Kofi Annan Concerned about U.S. Statements (or, 800,000 Dead Rwandan’s Can’t Be Wrong)

Reuters is reporting that United Nations Secretary General Kofi Annan told reporters that he and others world leaders were “disturbed” by a letter in which John Negroponte, U.S. ambassador to the United Nations, said that the United States may eventually have to widen the war against terrorism to include attacks on countries other than Afghanistan (likely Iraq, Sudan, and/or Somalia). Specifically, Annan pointed to a line in Negroponte’s letter that said, “We may find that our self-defense requires further action with respect to other organizations and other states.”

Normally, I might give some credence to Annan’s concerns, but unfortunately the UN Secretary General has a history of being “disturbed” at efforts to defend people from butchers.
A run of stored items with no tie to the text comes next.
(* ===== verification/Mem.v ===== *)
(** * Byte-addressed memory

    The kernel runs on identity-mapped physical memory and reaches it through
    casted pointers (headers of heap blocks, page tables, the boot loader's
    tags).  A memory maps an address to a byte; 32- and 64-bit accesses are
    little-endian, as on x86_64. *)
From S2P Require Import Prelude.

Create HintDb mem.

Definition mem : Type := Z → Z.

Definition load8 (m : mem) (a : Z) : Z := m a.
Definition store8 (m : mem) (a v : Z) : mem :=
  fun x => if x =? a then wrap8 v else m x.

Definition load32 (m : mem) (a : Z) : Z :=
  m a + 256 * (m (a + 1) + 256 * (m (a + 2) + 256 * m (a + 3))).

Definition load64 (m : mem) (a : Z) : Z :=
  load32 m a + 4294967296 * load32 m (a + 4).

Definition store32 (m : mem) (a v : Z) : mem :=
  store8 (store8 (store8 (store8 m a v) (a + 1) (v / 256))
    (a + 2) (v / 65536)) (a + 3) (v / 16777216).

Definition store64 (m : mem) (a v : Z) : mem :=
  store32 (store32 m a v) (a + 4) (v / 4294967296).

(** Every cell holds a byte. *)
Definition mem_bytes (m : mem) : Prop := ∀ a, 0 ≤ m a < 256.

(** [m] and [m'] agree on [lo, hi). *)
Definition mem_agree (m m' : mem) (lo hi : Z) : Prop :=
  ∀ x, lo ≤ x < hi → m' x = m x.

Lemma mem_agree_refl m lo hi : mem_agree m m lo hi.
Proof. by intros x _. Qed.

Lemma mem_agree_trans m1 m2 m3 lo hi :
  mem_agree m1 m2 lo hi → mem_agree m2 m3 lo hi → mem_agree m1 m3 lo hi.
Proof. intros H1 H2 x Hx. by rewrite H2, H1. Qed.

Lemma mem_agree_sub m m' lo hi lo' hi' :
  mem_agree m m' lo hi → lo ≤ lo' → hi' ≤ hi → mem_agree m m' lo' hi'.
Proof. intros H Hl Hh x Hx. apply H. lia. Qed.

#[export] Hint Resolve mem_agree_refl : mem.

Lemma store8_other m a v x : x ≠ a → store8 m a v x = m x.
Proof. intros H. unfold store8. by destruct (Z.eqb_spec x a). Qed.

Lemma store8_same m a v : store8 m a v a = wrap8 v.
Proof. unfold store8. by rewrite Z.eqb_refl. Qed.

Lemma store32_other m a v x : x < a ∨ a + 4 ≤ x → store32 m a v x = m x.
Proof. intros H. unfold store32. rewrite !store8_other by lia. done. Qed.

Lemma store64_other m a v x : x < a ∨ a + 8 ≤ x → store64 m a v x = m x.
Proof. intros H. unfold store64. rewrite !store32_other by lia. done. Qed.

Lemma load32_ext m m' a : mem_agree m m' a (a + 4) → load32 m' a = load32 m a.
Proof. intros H. unfold load32. rewrite !H by lia. done. Qed.

Lemma load64_ext m m' a : mem_agree m m' a (a + 8) → load64 m' a = load64 m a.
Proof.
  intros H. unfold load64. rewrite !(load32_ext m m'); [done| |];
    eapply mem_agree_sub; eauto; lia.
Qed.

Lemma store8_agree m a v lo hi : hi ≤ a ∨ a < lo → mem_agree m (store8 m a v) lo hi.
Proof. intros H x Hx. apply store8_other. lia. Qed.

Lemma store32_agree m a v lo hi :
  hi ≤ a ∨ a + 4 ≤ lo → mem_agree m (store32 m a v) lo hi.
Proof. intros H x Hx. apply store32_other. lia. Qed.

Lemma store64_agree m a v lo hi :
  hi ≤ a ∨ a + 8 ≤ lo → mem_agree m (store64 m a v) lo hi.
Proof. intros H x Hx. apply store64_other. lia. Qed.

#[export] Hint Resolve store8_agree store32_agree store64_agree : mem.

Lemma load32_store32_same m a v : load32 (store32 m a v) a = wrap32 v.
Proof.
  unfold load32, store32.
  rewrite store8_same.
  rewrite (store8_other _ (a + 3) _ a), (store8_other _ (a + 2) _ a),
    (store8_other _ (a + 1) _ a), store8_same by lia.
  rewrite (store8_other _ (a + 3) _ (a + 1)), (store8_other _ (a + 2) _ (a + 1)),
    store8_same by lia.
  rewrite (store8_other _ (a + 3) _ (a + 2)), store8_same by lia.
  word_lia.
Qed.

Lemma load32_store32_other m a v b :
  b + 4 ≤ a ∨ a + 4 ≤ b → load32 (store32 m a v) b = load32 m b.
Proof. intros H. apply load32_ext, store32_agree. lia. Qed.

(** Reading back a stored 64-bit word; disjoint accesses do not interfere. *)
Lemma load64_store64_same m a v : load64 (store64 m a v) a = wrap64 v.
Proof.
  unfold load64, store64. rewrite load32_store32_same.
  rewrite load32_store32_other by lia. rewrite load32_store32_same. word_lia.
Qed.

Lemma load64_store64_other m a v b :
  b + 8 ≤ a ∨ a + 8 ≤ b → load64 (store64 m a v) b = load64 m b.
Proof. intros H. apply load64_ext, store64_agree. lia. Qed.

Lemma load64_store8_other m a v b :
  b + 8 ≤ a ∨ a < b → load64 (store8 m a v) b = load64 m b.
Proof. intros H. apply load64_ext, store8_agree. lia. Qed.

Lemma load8_store64_other m a v b :
  b < a ∨ a + 8 ≤ b → load8 (store64 m a v) b = load8 m b.
Proof. intros H. apply store64_other. lia. Qed.

Lemma load8_store8_same m a v : load8 (store8 m a v) a = wrap8 v.
Proof. apply store8_same. Qed.

Lemma load8_store8_other m a v b : b ≠ a → load8 (store8 m a v) b = load8 m b.
Proof. apply store8_other. Qed.

Lemma store8_bytes m a v : mem_bytes m → mem_bytes (store8 m a v).
Proof.
  intros H x. unfold store8. destruct (x =? a); [|apply H]. word_lia.
Qed.

Lemma store64_bytes m a v : mem_bytes m → mem_bytes (store64 m a v).
Proof. intros H. unfold store64, store32. by repeat apply store8_bytes. Qed.

#[export] Hint Resolve store8_bytes store64_bytes : mem.

Lemma load32_range m a : mem_bytes m → is_u32 (load32 m a).
Proof.
  intros H. unfold load32, is_u32.
  pose proof (H a). pose proof (H (a + 1)). pose proof (H (a + 2)).
  pose proof (H (a + 3)). lia.
Qed.

Lemma load64_range m a : mem_bytes m → is_u64 (load64 m a).
Proof.
  intros H. unfold load64, is_u64.
  pose proof (load32_range m a H). pose proof (load32_range m (a + 4) H).
  unfold is_u32 in *. lia.
Qed.

(** Simplify a load from a chain of stores whose addresses [lia] separates. *)
Ltac mem_simpl :=
  repeat first
    [ rewrite load64_store64_same
    | rewrite load8_store8_same
    | rewrite load64_store64_other by lia
    | rewrite load64_store8_other by lia
    | rewrite load8_store64_other by lia
    | rewrite load8_store8_other by lia ].

(** The [n] bytes from an address on. *)
Definition bytes_at (m : mem) (a : Z) (n : nat) : list Z := (fun i => m (a + Z.of_nat i)) <$> seq 0 n.

Lemma bytes_at_length m a n : length (bytes_at m a n) = n.
Proof. unfold bytes_at. by rewrite length_fmap, length_seq. Qed.

Lemma bytes_at_cons m a n : bytes_at m a (S n) = m a :: bytes_at m (a + 1) n.
Proof.
  unfold bytes_at. cbn [seq fmap list_fmap]. rewrite Z.add_0_r. f_equal.
  rewrite <- fmap_S_seq, <- list_fmap_compose. apply list_fmap_ext. intros i x _. cbn. f_equal. lia.
Qed.

Lemma bytes_at_add m a n1 n2 : bytes_at m a (n1 + n2) = bytes_at m a n1 ++ bytes_at m (a + Z.of_nat n1) n2.
Proof.
  revert a. induction n1 as [|n IH]; intros a; cbn [Nat.add].
  - by rewrite Z.add_0_r.
  - rewrite !bytes_at_cons, IH. cbn [app]. do 3 f_equal. lia.
Qed.

Lemma bytes_at_shift m m' a b n :
  (∀ i, 0 ≤ i < Z.of_nat n → m' (a + i) = m (b + i)) → bytes_at m' a n = bytes_at m b n.
Proof.
  intros H. apply list_fmap_ext. intros i x Hx. apply lookup_seq in Hx as [-> Hi]. apply H. lia.
Qed.

Lemma bytes_at_ext m m' a n :
  (∀ x, a ≤ x < a + Z.of_nat n → m' x = m x) → bytes_at m' a n = bytes_at m a n.
Proof. intros H. apply bytes_at_shift. intros i Hi. apply H. lia. Qed.

(** A memory that holds the given 32-bit words from [base] on, and 0 elsewhere;
    used for concrete inputs. *)
Definition mem_image (base : Z) (words : list Z) : mem := fun a =>
  if a <? base then 0
  else wrap8 (default 0 (words !! Z.to_nat ((a - base) / 4)) / 2 ^ (8 * ((a - base) mod 4))).

Lemma mem_image_bytes base words : mem_bytes (mem_image base words).
Proof. intros a. unfold mem_image. destruct (a <? base); word_lia. Qed.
In 1994, for example, Maj. Gen. Romeo Dallaire, then head of a UN peacekeeping mission in Rwanda, practically begged Annan intervene to prevent genocide. Daillaire had received reliable information about preparations for mass killings of Tutsis in that country. Annan, and then U.S. president Bill Clinton, firmly denied Dallaire’s requests and Annan couldn’t even be bothered to speak out publicly about what he knew until the genocide was well underway.